Sunday, November 25, 2007

Proof of Existence

Earlier, I asked the question, “How many flying saucers does it take to prove that flying saucers exist?” The answer to that question is that it takes only one to prove the existence of flying saucers.

Now, what constitutes proof for you? Do you have to touch it? Do you have to see it fly? What if it has crashed and is incapable of flying? Will the testimonies of “experts” suffice?

The burden of “proof” is different for different people.

When I was in high school I worked in the woods one summer with my uncle and cousins “peeling popple.” We would cut poplar trees down, remove the limbs, peel the bark off the trunk, and then cut the trunk into 8 foot logs for the papermaking industry.

As we were sitting on the tailgates of the trucks one lunch hour, I noticed what appeared to be a round silvery object floating along with the clouds on the breeze that was coming down from the North. I called attention to the object, because I had never seen anything like it in my 16 or 17 years of existence. Our boss, Emmett, blurted out, “Must be one of them goddamn flying saucers.” It didn’t appear to be ‘flying’ at the time, however.

I thought from its behavior that it could be a silvery weather balloon until it suddenly stopped relative to the clouds and let the clouds float on by. I couldn’t imagine a weather balloon doing something like that.

It stayed in one position for several minutes until a big cloud covered the object. Suddenly, we watched as the object rose straight up out of the cloud and accelerated at high speed until we could no longer see it.
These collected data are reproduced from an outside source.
(* ===== verification/Seq.v ===== *)
(** * TCP sequence numbers: sys/netinet/tcp_seq.h

    Sequence numbers are counted modulo 2^32, and compared by the sign of their
    difference as an int.  The lemmas relate them to the integers that they
    stand for: numbers that are less than 2^31 apart compare as integers. *)

From stdpp Require Import prelude.
From S2P Require Import Prelude.
Open Scope Z_scope.

Definition SEQ_LT (a b : Z) : bool := s32 (a - b) <? 0.
Definition SEQ_LEQ (a b : Z) : bool := s32 (a - b) <=? 0.
Definition SEQ_GT (a b : Z) : bool := s32 (a - b) >? 0.
Definition SEQ_GEQ (a b : Z) : bool := s32 (a - b) >=? 0.

Definition seq_max (a b : Z) : Z := if SEQ_GT a b then a else b.
Definition seq_min (a b : Z) : Z := if SEQ_LT a b then a else b.

(** ** Comparison of near numbers *)

Definition near (x y : Z) : Prop := - 2 ^ 31 < x - y < 2 ^ 31.

Lemma s32_seq x y : s32 (u32 x - u32 y) = s32 (x - y).
Proof.
  unfold s32, u32. f_equal. rewrite <- (Z.add_mod_idemp_l (x mod _ - y mod _)), <- Zminus_mod, Z.add_mod_idemp_l by lia. done.
Qed.

Lemma s32_near x y : near x y -> s32 (u32 x - u32 y) = x - y.
Proof. intros [? ?]. rewrite s32_seq. apply s32_id. unfold is_s32. lia. Qed.

Lemma u32_seq_sub x y : u32 (u32 x - u32 y) = u32 (x - y).
Proof. unfold u32. by rewrite <- Zminus_mod. Qed.

Lemma u32_seq_add x y : u32 (u32 x + y) = u32 (x + y).
Proof. unfold u32. by rewrite Z.add_mod_idemp_l. Qed.

Section Near.
Context (x y : Z) (H : near x y).

Lemma SEQ_LT_near : SEQ_LT (u32 x) (u32 y) = (x <? y).
Proof. unfold SEQ_LT. rewrite s32_near by done. destruct (Z.ltb_spec (x - y) 0), (Z.ltb_spec x y); lia. Qed.

Lemma SEQ_LEQ_near : SEQ_LEQ (u32 x) (u32 y) = (x <=? y).
Proof. unfold SEQ_LEQ. rewrite s32_near by done. destruct (Z.leb_spec (x - y) 0), (Z.leb_spec x y); lia. Qed.

Lemma SEQ_GT_near : SEQ_GT (u32 x) (u32 y) = (y <? x).
Proof. unfold SEQ_GT. rewrite s32_near, Z.gtb_ltb by done. destruct (Z.ltb_spec 0 (x - y)), (Z.ltb_spec y x); lia. Qed.

Lemma SEQ_GEQ_near : SEQ_GEQ (u32 x) (u32 y) = (y <=? x).
Proof. unfold SEQ_GEQ. rewrite s32_near, Z.geb_leb by done. destruct (Z.leb_spec 0 (x - y)), (Z.leb_spec y x); lia. Qed.

Lemma seq_min_near : seq_min (u32 x) (u32 y) = u32 (Z.min x y).
Proof. unfold seq_min. rewrite SEQ_LT_near. destruct (Z.ltb_spec x y); f_equal; lia. Qed.

Lemma seq_max_near : seq_max (u32 x) (u32 y) = u32 (Z.max x y).
Proof. unfold seq_max. rewrite SEQ_GT_near. destruct (Z.ltb_spec y x); f_equal; lia. Qed.

Lemma seq_eq_near : u32 x = u32 y <-> x = y.
Proof.
  split; [| by intros ->]. intros E. assert (Hs : s32 (u32 x - u32 y) = 0) by (by rewrite E, Z.sub_diag).
  rewrite s32_near in Hs by done. lia.
Qed.
End Near.

(** Every number near [base] (the sequence space once around) is one of these. *)
Lemma seq_unwrap base s : is_u32 s -> exists x, s = u32 x /\ base - 2 ^ 31 <= x < base + 2 ^ 31.
Proof.
  intros Hs. exists (base + s32 (s - base)). pose proof (s32_range (s - base)) as Hr. unfold is_s32, is_u32 in *.
  split; [| lia]. unfold s32, u32. replace (base + ((s - base + 2 ^ 31) mod 2 ^ 32 - 2 ^ 31)) with (base - 2 ^ 31 + (s - base + 2 ^ 31) mod 2 ^ 32) by lia.
  rewrite Z.add_mod_idemp_r by lia. replace (base - 2 ^ 31 + (s - base + 2 ^ 31)) with s by lia. by rewrite Z.mod_small.
Qed.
Now, by definition it was an Unidentified Flying Object. I had no reference for something shaped like that to be exhibiting that type of behavior. I couldn’t ‘identify’ it. Was it a “flying saucer” as our boss stated? I don’t know. “Insufficient data,” as Mr. Spock would say. But it was definitely outside my realm of experience and understanding. And, as Nettie opined in her comment to my original question, the existence of something like what we observed makes me open to the possibility that it might have been intelligently controlled. With all the stars in the sky and all the planets in existence, I find it difficult to believe that life here on Earth is the only life in the entire universe. Therefore, there may be intelligent life elsewhere that might be sufficiently curious enough to come study us. We study lower forms of life; why shouldn’t “they?”

That one incident didn’t “prove” the existence of flying saucers to me, but it did keep the possibility wide open.